-- Opening Marker --

Lemma other_decode_errors_propagate_witness :
  let s : gmap string pyval :=
    <["user" := PDict [("id_token", PInt 7); ("id_token_claims", PDict [])]]> ∅ in
  Demo.run Admin [] s =
    ({| session := s; trace := [DecodeIdToken (PInt 7)] |}, inl TypeError).
Proof.
  intros s.
  apply (other_decode_errors_propagate Demo.lib Demo.http Demo.cfg
           (Demo.get Admin []) s
           (PDict [("id_token", PInt 7); ("id_token_claims", PDict [])])
           (PInt 7) TypeError);
    [left; reflexivity | reflexivity | reflexivity | reflexivity
    | reflexivity | discriminate].
Defined.

Lemma graph_validates_first_witness :
  ∃ tr, trace (Demo.run Graph [] (Demo.signed_in "id-token" [] "{}")).1
        = DecodeIdToken (PStr "id-token") :: tr.
Proof.
  eapply (graph_validates_first Demo.lib Demo.http Demo.cfg (Demo.get Graph [])
            (Demo.signed_in "id-token" [] "{}"));
    reflexivity.
Defined.

Lemma graph_frame_witness :
  let s := Demo.signed_in "id-token" [] "{alice,expired}" in
  session (graph Demo.lib Demo.http Demo.cfg (start s)).1 !! "user"
    = s !! "user".
Proof.
  intros s.
  apply (graph_frame Demo.lib Demo.http Demo.cfg (start s) "user");
    discriminate.
Defined.

Lemma admin_with_role_renders_claims_witness :
  (Demo.run Admin [] (Demo.signed_in "id-token" [PStr "admin"] "{alice}")).2 =
    inr (Render "authenticated/admin.html"
           (PDict [("graphCallResponse",
                    PDict [("roles", PList [PStr "admin"])])])).
Proof.
  unfold Demo.run.
  erewrite (admin_with_role_renders_claims Demo.lib Demo.http Demo.cfg
              (Demo.get Admin [])
              (Demo.signed_in "id-token" [PStr "admin"] "{alice}"));
    [reflexivity | reflexivity | reflexivity | reflexivity | reflexivity
    | reflexivity | reflexivity | apply existsb_py_eq_str_true; reflexivity].
Defined.

Lemma admin_role_check_on_string_is_substring_witness :
  let s : gmap string pyval :=
    <["user" := PDict [("id_token", PStr "id-token");
                       ("id_token_claims",
                         PDict [("roles", PStr "not-an-administrator")])]]> ∅ in
  (Demo.run Admin [] s).2 =
    inr (Render "authenticated/admin.html"
           (PDict [("graphCallResponse",
                    PDict [("roles", PStr "not-an-administrator")])])).
Proof.
  intros s.
  apply (admin_role_check_on_string_is_substring Demo.lib Demo.http Demo.cfg
           (Demo.get Admin []) s
           [("id_token", PStr "id-token");
            ("id_token_claims", PDict [("roles", PStr "not-an-administrator")])]
           (PStr "id-token") (PDict [("name", PStr "alice")])
           [("roles", PStr "not-an-administrator")] "not-an-administrator");
    reflexivity.
Defined.

Lemma callback_error_result_stores_no_user_witness :
  let pending := session (Demo.run Admin [] ∅).1 in
  let out := Demo.run Authorized [("error", PStr "access_denied")] pending in
  out.2 = inl (KeyError "id_token") ∧
  session out.1 !! "user" = None ∧
  session out.1 !! "auth_code_flow" = None.
Proof.
  intros pending out.
  edestruct (callback_error_result_stores_no_user Demo.lib Demo.http Demo.cfg
               (Demo.get Authorized [("error", PStr "access_denied")]) pending)
    as (H1 & H2 & H3 & _);
    [reflexivity | vm_compute; reflexivity | reflexivity | reflexivity
    | reflexivity | reflexivity |].
  exact (conj H1 (conj H2 H3)).
Defined.

Lemma reachable_user_record_witness :
  let s := session (Demo.run Authorized [("code", PStr "c-1")]
                      (session (Demo.run Admin [] ∅).1)).1 in
  ∃ v, s !! "user" = Some v ∧ truthy v = true.
Proof.
  intros s. eexists. split; [vm_compute; reflexivity|].
  eapply (reachable_user_record s).
  - apply reachable_request, reachable_request, reachable_new.
  - vm_compute. reflexivity.
Defined.

Lemma callback_redirects_to_own_route_witness :
  ∃ d r,
    session (Demo.run Admin [] ∅).1 !! "auth_code_flow" = Some (PDict d) ∧
    dict_get "post_sign_in_url" d = Some (PStr (rule r)) ∧
    Redirect "/admin" = Redirect (rule r) ∧
    ∀ L' cfg' req' resp',
      (authorized L' cfg' req' (start (session (Demo.run Admin [] ∅).1))).2
        = inr resp' →
      resp' = Redirect "/admin".
Proof.
  apply (callback_redirects_to_own_route Demo.lib Demo.cfg
           (Demo.get Authorized [("code", PStr "c-1")])
           (session (Demo.run Admin [] ∅).1)).
  - apply reachable_request, reachable_new.
  - vm_compute. reflexivity.
Defined.

Lemma failed_begin_flow_still_signs_out_witness :
  let s := Demo.signed_in "expired-id-token" [] "{alice}" in
  let out := handle Outage.lib Demo.http Demo.cfg (Demo.get Admin []) s in
  out.2 = inl (OtherError "ConnectionError") ∧
  session out.1 !! "user" = None ∧
  session out.1 !! "token_cache" = Some (PStr "{alice}").
Proof.
  intros s out.
  edestruct (failed_begin_flow_still_signs_out Outage.lib Demo.http Demo.cfg
               (Demo.get Admin []) s)
    as (H1 & H2 & _ & H4 & _);
    [right; reflexivity | reflexivity | reflexivity | reflexivity
    | reflexivity |].
  exact (conj H1 (conj H2 H4)).
Defined.

(** * A signed-in session has a token cache *)


Section token_cache_invariant.
Variables (L : msal.Lib) (R : requests.Lib) (cfg : config).




End token_cache_invariant.
(** The verification loop stops at the first entry that does not pass and
    evaluates to what that entry's verification evaluates to. *)
Lemma verify_layers_first_failure :
  forall ls n i k o,
    (i <= k < i + n)%nat ->
    (forall j, (i <= j < k)%nat -> layer_passes ls j) ->
    (exists entry, nth_error ls k = Some entry /\ verify_layer entry = o) ->
    o <> Ret XR_SUCCESS ->
    verify_layers ls i n = o.
Proof.
  intros ls n. induction n as [|n IH]; intros i k o Hk Hbefore Hat Ho;
    [lia|].
  simpl. destruct (Nat.eq_dec i k) as [->|Hne].
  - destruct Hat as (entry & -> & ->).
    destruct o as [[]|]; try reflexivity. now elim Ho.
  - destruct (Hbefore i) as (entry & -> & ->); [lia|].
    apply IH with k; try assumption; [lia|].
    intros j Hj. apply Hbefore. lia.
Qed.

(** A layer that is submitted is one more call on the compositor, and that
    call is a layer submission. *)
Lemma submit_layer_call :
  forall xc entry hd inv_offset timestamp xc',
    submit_layer xc entry hd inv_offset timestamp = Some xc' ->
    exists c, calls xc' = calls xc ++ [c] /\ is_layer_submit c = true.
Proof.
  intros xc [[proj|quad|ty]|] hd inv ts xc' H; simpl in H;
    try discriminate H.
  - unfold submit_projection_layer in H.
    destruct (nth_error (views proj) 0) as [v0|]; [|discriminate H].
    destruct (nth_error (views proj) 1) as [v1|]; [|discriminate H].
    destruct (sub_swapchain (view_subImage v0)) as [sc0|]; [|discriminate H].
    destruct (sub_swapchain (view_subImage v1)) as [sc1|]; [|discriminate H].
    injection H as <-. eexists. split; reflexivity.
  - unfold submit_quad_layer in H.
    destruct (sub_swapchain (quad_subImage quad)) as [sc|]; [|discriminate H].
    injection H as <-. eexists. split; reflexivity.
Qed.

Lemma submit_layers_calls :
  forall ls hd inv_offset timestamp n i xc xc',
    submit_layers xc ls hd inv_offset timestamp i n = Some xc' ->
    exists subs,
      calls xc' = calls xc ++ subs /\
      length subs = n /\
      forallb is_layer_submit subs = true.
Proof.
  intros ls hd inv ts n. induction n as [|n IH]; intros i xc xc' H;
    simpl in H.
  - injection H as <-. exists []. rewrite app_nil_r. repeat split.
  - destruct (nth_error ls i) as [entry|]; [|discriminate H].
    destruct (submit_layer xc entry hd inv ts) as [xc1|] eqn:H1;
      [|discriminate H].
    destruct (submit_layer_call _ _ _ _ _ _ H1) as (c & Hc & Hsub).
    destruct (IH _ _ _ H) as (subs & Hs & Hlen & Hall).
    exists (c :: subs). rewrite Hs, Hc, <- app_assoc. simpl.
    rewrite Hsub, Hall, Hlen. repeat split.
Qed.

(** A layer that has passed verification can be submitted: every pointer
    the submit functions dereference was seen by the verification. *)
Lemma submit_layer_after_verify :
  forall xc entry hd inv_offset timestamp,
    verify_layer entry = Ret XR_SUCCESS ->
    exists xc', submit_layer xc entry hd inv_offset timestamp = Some xc'.
Proof.
  intros xc [[proj|quad|ty]|] hd inv ts H; simpl in H; try discriminate H.
  - destruct (verify_projection_layer_success _ H) as (_ & Hviews).
    destruct (Hviews 0%nat) as (v0 & sc0 & Hn0 & Hs0); [lia|].
    destruct (Hviews 1%nat) as (v1 & sc1 & Hn1 & Hs1); [lia|].
    simpl. unfold submit_projection_layer.
    rewrite Hn0, Hn1, Hs0, Hs1. eexists. reflexivity.
  - simpl. unfold submit_quad_layer. unfold verify_quad_layer in H.
    destruct (sub_swapchain (quad_subImage quad)) as [sc|];
      [|discriminate H].
    eexists. reflexivity.
Qed.

Lemma submit_layers_after_verify :
  forall ls hd inv_offset timestamp n i xc,
    (forall j, (i <= j < i + n)%nat -> layer_passes ls j) ->
    exists xc', submit_layers xc ls hd inv_offset timestamp i n = Some xc'.
Proof.
  intros ls hd inv ts n. induction n as [|n IH]; intros i xc Hpass; simpl.
  - eexists. reflexivity.
  - destruct (Hpass i) as (entry & Hnth & Hv); [lia|]. rewrite Hnth.
    destruct (submit_layer_after_verify xc entry hd inv ts Hv) as (xc1 & ->).
    apply IH. intros j Hj. apply Hpass. lia.
Qed.

(** Whatever the session and the request: a frame-end call with layers
    either leaves the compositor's call log as it was, or its verification
    loop ran over the whole array and returned [XR_SUCCESS]. *)
Lemma oxr_session_frame_end_calls :
  forall sess frameEndInfo,
    layerCount frameEndInfo <> 0%nat ->
    comp_calls (snd (oxr_session_frame_end sess frameEndInfo)) =
      comp_calls sess \/
    exists ls,
      layers frameEndInfo = Some ls /\
      verify_layers ls 0 (layerCount frameEndInfo) = Ret XR_SUCCESS.
Proof.
  intros sess info Hcount. unfold oxr_session_frame_end.
  destruct (is_running (state sess)); simpl; [|now left].
  destruct (frame_started sess); simpl; [|now left].
  destruct (displayTime info <=? 0); [now left|].
  destruct (compositor sess) as [xc|] eqn:Hxc.
  2: { left. unfold comp_calls. simpl. now rewrite Hxc. }
  destruct (oxr_blend_mode_to_xrt (environmentBlendMode info) =? 0);
    [now left|].
  destruct (Z.land _ _ =? 0); [now left|].
  apply Nat.eqb_neq in Hcount. rewrite Hcount.
  destruct (layers info) as [ls|]; [|now left].
  destruct (verify_layers ls 0 (layerCount info)) as [[]|] eqn:Hv;
    try (now left).
  right. exists ls. split; [reflexivity|assumption].
Qed.

Lemma all_layers_pass_verify :
  forall frameEndInfo ls,
    layers frameEndInfo = Some ls ->
    (verify_layers ls 0 (layerCount frameEndInfo) = Ret XR_SUCCESS <->
     all_layers_pass frameEndInfo).
Proof.
  intros info ls Hls. rewrite verify_layers_success. unfold all_layers_pass.
  split.
  - intro H. exists ls. split; [assumption|]. intros j Hj. apply H. lia.
  - intros (ls' & Hls' & H) j Hj. rewrite Hls in Hls'.
    injection Hls' as <-. apply H. lia.
Qed.

(** Fail-fast: once the call has got to the layer array, the first entry
    that does not pass decides the call, and the session is not touched. *)
Lemma oxr_session_frame_end_first_failure :
  forall sess frameEndInfo xc ls i o,
    is_running (state sess) = true ->
    frame_started sess = true ->
    0 < displayTime frameEndInfo ->
    compositor sess = Some xc ->
    blend_mode_accepted sess frameEndInfo ->
    layers frameEndInfo = Some ls ->
    (i < layerCount frameEndInfo)%nat ->
    first_failing_layer ls i o ->
    oxr_session_frame_end sess frameEndInfo = (o, sess).
Proof.
  intros sess info xc ls i o Hrun Hfs Htime Hxc Hblend Hls Hi
         (Hbefore & Hat & Ho).
  assert (Hcount : layerCount info <> 0%nat) by lia.
  rewrite (oxr_session_frame_end_layers
             sess info xc Hrun Hfs Htime Hxc Hblend Hcount), Hls.
  assert (Hv : verify_layers ls 0 (layerCount info) = o).
  { apply verify_layers_first_failure with i; try assumption; [lia|].
    intros j Hj. apply Hbefore. lia. }
  rewrite Hv. destruct o as [[]|]; try reflexivity. now elim Ho.
Qed.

-- Closing Marker --

_Exercise brief_
State the number of lines in these entries where the word "conj" occurs, without any other words.

_Answer to this problem_
2